Here, I’m going to tell you – for free – something from my lesson on communicating medical information. People pay me to tell them this, but today you get it as a gift:

Vivid is read as important. Some antibiotics have a possible side effect called “black hairy tongue.” This sounds dreadful. It’s actually that the little papillae on your tongue get longer, so they look like hair, and they turn black. It looks gross but it’s not unduly harmful and it goes away. The odds of getting black hairy tongue are typically something under 1%. The odds of an untreated bacterial infection making you very sick for a very long time, and possibly killing you, are much more than 1% in some cases. It is our responsibility, in communicating health information, to make sure that we present information clearly and engagingly in such a way that people will read it and will make accurate assessments. Make statements vivid and memorable in proportion with their importance.“Black hairy tongue” is very vivid. “Increased risk of mortality” is not very vivid. “Unpleasant changes in tongue appearance” is accurate without shocking anyone. “One in 20 people over age 65 will die from this infection if it’s not treated” may seem scary but it’s accurate.

Is what you’re writing important? Make your readers feel its importance. If it’s not important… why are you even writing it?

 

*Some of you may be familiar with the Stanislavsky method of acting, which involves finding emotion-memories and truly feeling them. Please remember that the point of this method is to produce the most convincing portrayals of emotion so your audience will respond more strongly. If you’re having your personal emoting moment up there on the stage but it’s not doing anything for the audience, why are you even there? This isn’t a therapy session. And from this it also follows that if you can make the audience feel things even without feeling them yourself, you have done your job as a performer. Oh, and if you’re about to say “But Brecht”… well, you can say it in the comments and I’ll answer you there; it’s too great a digression here.

5 responses to “4. Don’t write from the heart. Write FOR the heart.

  1. Pingback: 12 Days of Gifts for Writers | Sesquiotica

  2. No one asked about Brecht? I was looking forward to that digression …

    • I just typed a 10-minute reply to this and WordPress refused to post it and lost it instead. I don’t feel like writing the whole damn thing again! The short of it is that Brecht wanted people to view with some detachment rather than be immersed, so they could connect it with the social realities around them and be energized about them. He tried to do this with turns of theatre that pulled the audience out of the frame (something some modern movies do – I just saw Vice and it does this). The thing is that this still aims for the heart. The audience is to come away with strong feelings about the real world… often driven by the reactions they have felt to the world of the drama, which they have stepped back and examined and had not just thoughts but feelings about.

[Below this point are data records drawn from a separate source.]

(** * botlist.space API client: the Client facade and the Bot wrapper

    A shallow embedding of [lib/Client.js] (the facade: one operation per
    endpoint) and of [lib/Structures/Bot.js] (the Bot wrapper), with the
    properties of the specification stated over it.

    Layout:
    - [JS]         values of the language, property reads, comparisons;
    - [Collection] the ordered map the wrappers are stored in;
    - [Structures] User, Upvote, Statistics, Pagination and Bot;
    - [Http]       requests, responses, promises;
    - [Client]     the operations of the facade;
    - the properties. *)

From Stdlib Require Import List String Ascii Bool Arith ZArith QArith Lia.
From Stdlib Require Import DecimalString DecimalNat.
Import ListNotations.

Local Open Scope string_scope.
Local Open Scope list_scope.

(* ================================================================= *)
(** ** The values the client handles *)

Module JS.

(** A number of the language is an IEEE double.  The client never computes
    with the numbers it is given: it compares them ([page < 1],
    [i < xs.length]) and uses them as keys.  A number is therefore modelled
    by the value it denotes: NaN, an infinity, or a rational (every finite
    double is one; [+0] and [-0] are both [0], which neither [<] nor the key
    comparison of a Map tells apart). *)
Inductive Number : Type :=
| NaN
| Infinity (negative : bool)
| Finite (q : Q).

Definition Qltb (x y : Q) : bool := negb (Qle_bool y x).

(** [a < b] on two numbers: false as soon as one of them is NaN. *)
Definition num_ltb (a b : Number) : bool :=
  match a, b with
  | NaN, _ | _, NaN => false
  | Infinity true, Infinity true => false
  | Infinity true, _ => true
  | _, Infinity true => false
  | Infinity false, _ => false
  | Finite _, Infinity false => true
  | Finite x, Finite y => Qltb x y
  end.

(** SameValueZero on numbers, the comparison a Map applies to its keys. *)
Definition num_same (a b : Number) : bool :=
  match a, b with
  | NaN, NaN => true
  | Infinity s, Infinity t => Bool.eqb s t
  | Finite x, Finite y => Qeq_bool x y
  | _, _ => false
  end.

Definition of_nat (n : nat) : Number := Finite (inject_Z (Z.of_nat n)).
(** The values visited by [for (let i in v) if (v.hasOwnProperty(i)) ... v[i]]:
    the elements of an array, the property values of an object in the
    order of the literal, the characters of a string; nothing for the
    other values. *)
Definition own_values (v : value) : list value :=
  match v with
  | VArr items => items
  | VObj fields => map snd fields
  | VStr s => map (fun c => VStr (String c EmptyString)) (list_ascii_of_string s)
  | _ => []
  end.

(** [for (x of xs) body(x)] *)
Fixpoint for_each {S A} (body : A -> M S unit) (xs : list A) : M S unit :=
  match xs with
  | [] => ret tt
  | x :: rest => (body x ;;; for_each body rest)%js
  end.

(** A command object handed to the transport: the name of its class in
    the command catalog and the constructor arguments. *)
Record request : Type := Request { rq_name : string; rq_args : list value }.

(** [a == s] for a string literal [s]. *)
Definition loose_eq_string (a : value) (s : string) : bool :=
  match a with
  | VUndefined | VNull => false
  | VStr x => String.eqb x s
  | VInt z => num_eqb (of_Z z) (StringToNumber s)
  | VBool b => num_eqb (of_Z (if b then 1 else 0)) (StringToNumber s)
  | VArr _ | VObj _ => String.eqb (to_string a) s
  end.

(** * The session of the non-950 models (library/vacBot_non950type.js) *)

Module Non950.

Local Open Scope nat_scope.

(** What [this.ecovacs.send_command] received: the XML form of the
    action on the XMPP transport, the action itself on MQTT. *)
Inductive wire : Type :=
| WireXml (action : request)
| WireAction (action : request).

Record session : Type := Session {
  vacuum_status : value;
  clean_status : value;
  fan_speed : value;
  charge_status : value;
  battery_status : value;
  water_level : value;
  waterbox_info : value;
  components : gmap string num;
  error_event : value;
  useMqtt : bool;
  outbox : list wire
}.

Definition set_components (f : gmap string num -> gmap string num) (s : session) : session :=
  Session (vacuum_status s) (clean_status s) (fan_speed s) (charge_status s)
    (battery_status s) (water_level s) (waterbox_info s) (f (components s))
    (error_event s) (useMqtt s) (outbox s).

      • Absolutely agree! And Brecht would, too, if you pushed him (well, and if he were alive). I love that story of the actor playing MacHeath in Die Dreigroschenoper insisting on wearing wearing the dashing red cravat (or foulard, I forget), and Brecht hating it. So he wrote the Moritat listing off all the awful thing MacHeath did as a way of distancing the audience further from the character.

        That’s all heartstrings stuff.

  3. salamanderheart

    It’s rather like a concert pianist’s performance. Although the most annoying seem to shut their eyes and weave about as if in some ecstatic trance, the key to performing is not to feel the music but to make the audience feel it. A good deal of practice and cunning intent go into this. The added histrionics always make me wince.